La psicologia delle password

È ormai assodato che le password giocano un ruolo determinante nell’efficacia delle misure di cyber security aziendali. Sono sempre state importanti, oggi lo sono ancora di più perché, complice la pandemia, le persone trascorrono più tempo online e hanno moltiplicato il numero di servizi a cui sono iscritte, allargando la superficie di rischio.

LastPass ha condotto una indagine sui comportamenti in merito alla sicurezza delle password, interpellando 3.750 professionisti in sette Paesi. Il 70% degli interpellati ha confermato di trascorrere più tempo online sia per l’intrattenimento sia per lavoro. Tuttavia, sono in pochi ad avere adottato politiche di gestione delle password capaci di fronteggiare le minacce informatiche.

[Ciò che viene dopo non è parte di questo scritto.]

Lemma bfs_loop_nil fuel h : bfs_loop (S fuel) h [] = Val [].
Proof. reflexivity. Qed.

(** More fuel does not change a traversal that ended. *)
Lemma bfs_loop_fuel_mono fuel : ∀ fuel' h q T,
  bfs_loop fuel h q = Val T → fuel ≤ fuel' → bfs_loop fuel' h q = Val T.
Proof.
  induction fuel as [|fuel IH]; intros fuel' h q T; [done|].
  destruct fuel' as [|fuel']; [lia|]. intros Hrun Hle.
  destruct (pop_cases q) as [[-> _]|(q' & t & -> & _)]; [done|].
  rewrite bfs_loop_step in Hrun |- *.
  destruct (pushed h t) as [cs| | |]; try done. simpl in *.
  apply res_bind_Val in Hrun as (rest & Hrest & [= <-]).
  by rewrite (IH fuel' h _ rest) by (done || lia).
Qed.

(** The stack discipline: what lies at the tail of the queue is traversed
    completely, with everything it pushes, before what lies below it. *)
Lemma bfs_loop_app f1 : ∀ f2 h q q2 T2 Tq,
  bfs_loop f1 h q2 = Val T2 →
  bfs_loop f2 h q = Val Tq →
  bfs_loop (f1 + f2) h (q ++ q2) = Val (T2 ++ Tq).
Proof.
  induction f1 as [|f1 IH]; intros f2 h q q2 T2 Tq H2 Hq; [done|].
  destruct (pop_cases q2) as [[-> _]|(q2' & t & -> & _)].
  - injection H2 as <-. rewrite app_nil_r. cbn [app].
    apply (bfs_loop_fuel_mono f2); [done|lia].
  - rewrite bfs_loop_step in H2. rewrite app_assoc.
    change (S f1 + f2) with (S (f1 + f2)). rewrite bfs_loop_step.
    destruct (pushed h t) as [cs| | |]; try done. simpl in *.
    apply res_bind_Val in H2 as (rest & Hrest & [= <-]).
    rewrite <- app_assoc. by rewrite (IH f2 h q (q2' ++ cs) rest Tq).
Qed.

(** A queue whose entries have the traversals [Ts] is traversed from its
    tail: last entry first. *)
Lemma bfs_loop_queue h ts Ts :
  Forall2 (λ t T, ∃ fuel, bfs_loop fuel h [t] = Val T) ts Ts →
  ∃ fuel, bfs_loop fuel h ts = Val (concat (reverse Ts)).
Proof.
  induction 1 as [|t T ts Ts [f1 Ht] _ [f2 IH]].
  - by exists 1.
  - exists (f2 + f1). rewrite reverse_cons, concat_app. simpl.
    rewrite app_nil_r. by apply (bfs_loop_app f2 f1 h [t] ts).
Qed.

Lemma bfs_loop_head fuel h t T :
  bfs_loop fuel h [t] = Val T → ∃ T', T = t :: T'.
Proof.
  destruct fuel as [|fuel]; [done|].
  rewrite bfs_loop_single.
  destruct (pushed h t) as [cs| | |]; try done. simpl.
  intros (rest & _ & [= <-])%res_bind_Val. eauto.
Qed.

Lemma bfs_children fuel h self e T :
  deref h self = Some e →
  bfs_loop fuel h (children_triples self e) = Val T →
  bfs (S fuel) h self = Val ((VNode self, parent h e, None) :: T).
Proof.
  intros He HT. unfold bfs. rewrite He.
  rewrite bfs_loop_single. unfold pushed. simpl.
  rewrite He. simpl. by rewrite HT.
Qed.

(** * Equality and hashing of [Column], [Literal] and the other classes *)

Lemma upper_ascii_letter c i :
  letter_index c = Some i → upper_ascii c = ascii_of_nat (65 + i).
Proof.
  unfold letter_index, upper_ascii.
  pose proof (ascii_nat_embedding c) as Hc.
  destruct ((65 <=? nat_of_ascii c) && (nat_of_ascii c <=? 90)) eqn:Hup.
  - apply andb_true_iff in Hup as [H1%Nat.leb_le H2%Nat.leb_le].
    intros [= <-].
    replace ((97 <=? nat_of_ascii c) && (nat_of_ascii c <=? 122)) with false.
    + rewrite <- Hc at 1. f_equal. lia.
    + symmetry. apply andb_false_iff. left. apply Nat.leb_gt. lia.
  - destruct ((97 <=? nat_of_ascii c) && (nat_of_ascii c <=? 122)) eqn:Hlow;
      [|done].
    apply andb_true_iff in Hlow as [H1%Nat.leb_le H2%Nat.leb_le].
    intros [= <-]. f_equal. lia.
Qed.

Lemma same_letter_upper c1 c2 :
  same_letter c1 c2 → upper_ascii c1 = upper_ascii c2.
Proof.
  intros [->|(i & H1 & H2)]; [done|].
  by rewrite (upper_ascii_letter c1 i), (upper_ascii_letter c2 i).
Qed.

Lemma differ_in_case_upper s1 s2 :
  differ_in_case s1 s2 → upper s1 = upper s2.
Proof.
  induction 1 as [|c1 c2 s1 s2 Hc _ IH]; [done|].
  simpl. by rewrite IH, (same_letter_upper c1 c2).
Qed.

Lemma fields_upper_cons s fields :
  fields_upper (Some s :: fields) =
  res_bind (fields_upper fields) (λ us, Val (upper s :: us)).
Proof. reflexivity. Qed.

Lemma differ_in_case_fields fx fy :
  Forall2 differ_in_case fx fy →
  ∃ us, fields_upper (Some <$> fx) = Val us ∧ fields_upper (Some <$> fy) = Val us.
Proof.
  induction 1 as [|s1 s2 fx fy Hs _ (us & Hx & Hy)].
  - by exists [].
  - exists (upper s1 :: us). rewrite !fmap_cons, !fields_upper_cons, Hx, Hy.
    simpl. by rewrite (differ_in_case_upper s1 s2).
Qed.

Lemma res_and_true a b :
  res_and a b = Val true → a = Val true ∧ b = Val true.
Proof. destruct a as [[]| | |]; simpl; try done. Qed.

(** Two [Column] nodes that [Column.__eq__] finds equal have the same
    hash. *)
Lemma Column_eq_hash fuel h ex y ey :
  deref h y = Some ey → cls ex = "Column" →
  Column_eq fuel h ex (VNode y) = Val true →
  ∃ k, Column_hash fuel h ex = Val k ∧ Column_hash fuel h ey = Val k.
Proof.
  intros Hy Hx. unfold Column_eq, Column_hash. rewrite Hy.
  destruct (decide (cls ey = "Column")) as [Hcy|]; [|done].
  intros (Hn & (Ht & (Hd & Hf)%res_and_true)%res_and_true)%res_and_true.
  apply res_bind_Val in Hn as (n1 & -> & (n2 & -> & [= Hn%bool_decide_eq_true])%res_bind_Val).
  apply res_bind_Val in Ht as (t1 & -> & (t2 & -> & [= Ht%bool_decide_eq_true])%res_bind_Val).
  apply res_bind_Val in Hd as (d1 & -> & (d2 & -> & [= Hd%bool_decide_eq_true])%res_bind_Val).
  apply res_bind_Val in Hf as (f1 & Hf1 & (u1 & Hu1 & Hf)%res_bind_Val).
  apply res_bind_Val in Hf
    as (f2 & Hf2 & (u2 & Hu2 & [= Hf%bool_decide_eq_true])%res_bind_Val).
  simpl. rewrite Hf1, Hf2. simpl. rewrite Hu1, Hu2. simpl.
  unfold key. rewrite Hx, Hcy, Hn, Ht, Hd, Hf. eauto.
Qed.

(** Two [Literal] nodes that [Literal.__eq__] finds equal have the same
    hash: the hash reads the text, which the equality compares. *)
Lemma Literal_eq_hash fuel h ex y ey :
  deref h y = Some ey → cls ex = "Literal" →
  Literal_eq fuel h ex (VNode y) = Val true →
  ∃ k, Literal_hash fuel h ex = Val k ∧ Literal_hash fuel h ey = Val k.
Proof.
  intros Hy Hx. unfold Literal_eq, Literal_hash. rewrite Hy.
  destruct (decide (cls ey = "Literal")) as [Hcy|]; [|done].
  intros (Ht & _)%res_and_true.
  apply res_bind_Val in Ht as (t1 & -> & (t2 & -> & [= Ht%bool_decide_eq_true])%res_bind_Val).
  simpl. unfold key. rewrite Hx, Hcy, Ht. eauto.
Qed.
(** * citeformat: reference classification, resolution, formatting and
      author highlighting

    A shallow embedding of [citeformat.py] and of the processing loop of
    [citeformat_app.py].  Python [str] values are modelled as [string]:
    sequences of 8-bit characters read as the code points 0..255 (the
    Latin-1 block); the character classes below are Python's on that block.
    Functions that can raise return a [Result]; functions that talk to the
    network or read the terminal run in a small state-and-exception monad. *)

From Stdlib Require Import String Ascii List ZArith NArith Bool Lia DecimalString.
Import ListNotations.
Open Scope string_scope.

(* ===================================================================== *)
(** ** Python exceptions and results *)
(* ===================================================================== *)

(** The subclasses of [Exception] that the program can meet. *)
Inductive exn : Type :=
| IndexError
| ValueError
| AttributeError
| EOFError
| OverflowError
| HTTPError (code : Z)
| RuntimeError (msg : string).

Inductive Result (A : Type) : Type :=
| Ok (a : A)
| Raise (e : exn).
Arguments Ok {A} a.
Arguments Raise {A} e.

Il 65% delle persone intervistate ha confessato di o riciclare la stessa password  una sua variante su più account, pur sapendo che ciò rappresenta un rischio per la sicurezza. Il 45% degli utenti non ha cambiato le password nemmeno dopo che si è verificata una violazione dei dati.

L’errore più diffuso è quello di scegliere quali account proteggere, dimenticando che una violazione di un account banale può attuare un effetto domino che a catena comporta la violazione anche di quelli importanti.

 

 

È per questo che, invece di scegliere quali account proteggere, bisogna considerare vulnerabili tutte le credenziali e bisogna convincersi che è necessario creare password univoche per ogni account. Una teoria che la maggior parte degli interpellati conosce bene, ma non la applica all’atto pratico. Secondo le risposte al sondaggio, infatti, il 92% dice di conoscere il rischio del riciclo delle password per più account. Tuttavia il 65% lo fa comunque.

La maggior parte giustifica questo atteggiamento con la difficoltà di memorizzare più password complesse differenti. Un problema comune, che si aggira facilmente non con il riciclo, ma con l’adozione di un gestore di password. Da una parte genera password di complessità sufficiente per garantire la protezione degli account. dall’altra le tiene in memoria in maniera sicura. La maggior parte dei software esiste sia in versione desktop che mobile, e basta attivare il riempimento automatico per non dover nemmeno digitare le chiavi di sicurezza.

 

 

L’iniziativa personale, tuttavia, dev’essere affiancata da policy aziendali stringenti sull’argomento. I reparti IT devono stabilire pratiche standard in materia di password aziendali conformemente a strategie di sicurezza ben pianificate. A questo riguardo, dal sondaggio risulta che il 35% dei datori di lavoro ha invitato i dipendenti ad aggiornare regolarmente le password. E che il 39% delle aziende ha fatto in modo che i dipendenti accedessero alle app aziendali tramite reti protette.

Tuttavia anche queste policy sono poco efficaci se non seguite da controlli capillari e attività di sensibilizzazione sul tema. Come dimostra la ricerca, il 47% dei dipendenti che lavora da remoto non ha cambiato le proprie abitudini in materia di sicurezza. La soluzione passa per la formazione: far comprendere alle persone i rischi legati all’uso lacunoso delle password è un primo passo. Simulazioni continue di campagne di phishing fanno comprendere gli errori che portano al furto di password e aiutano a prevenirli.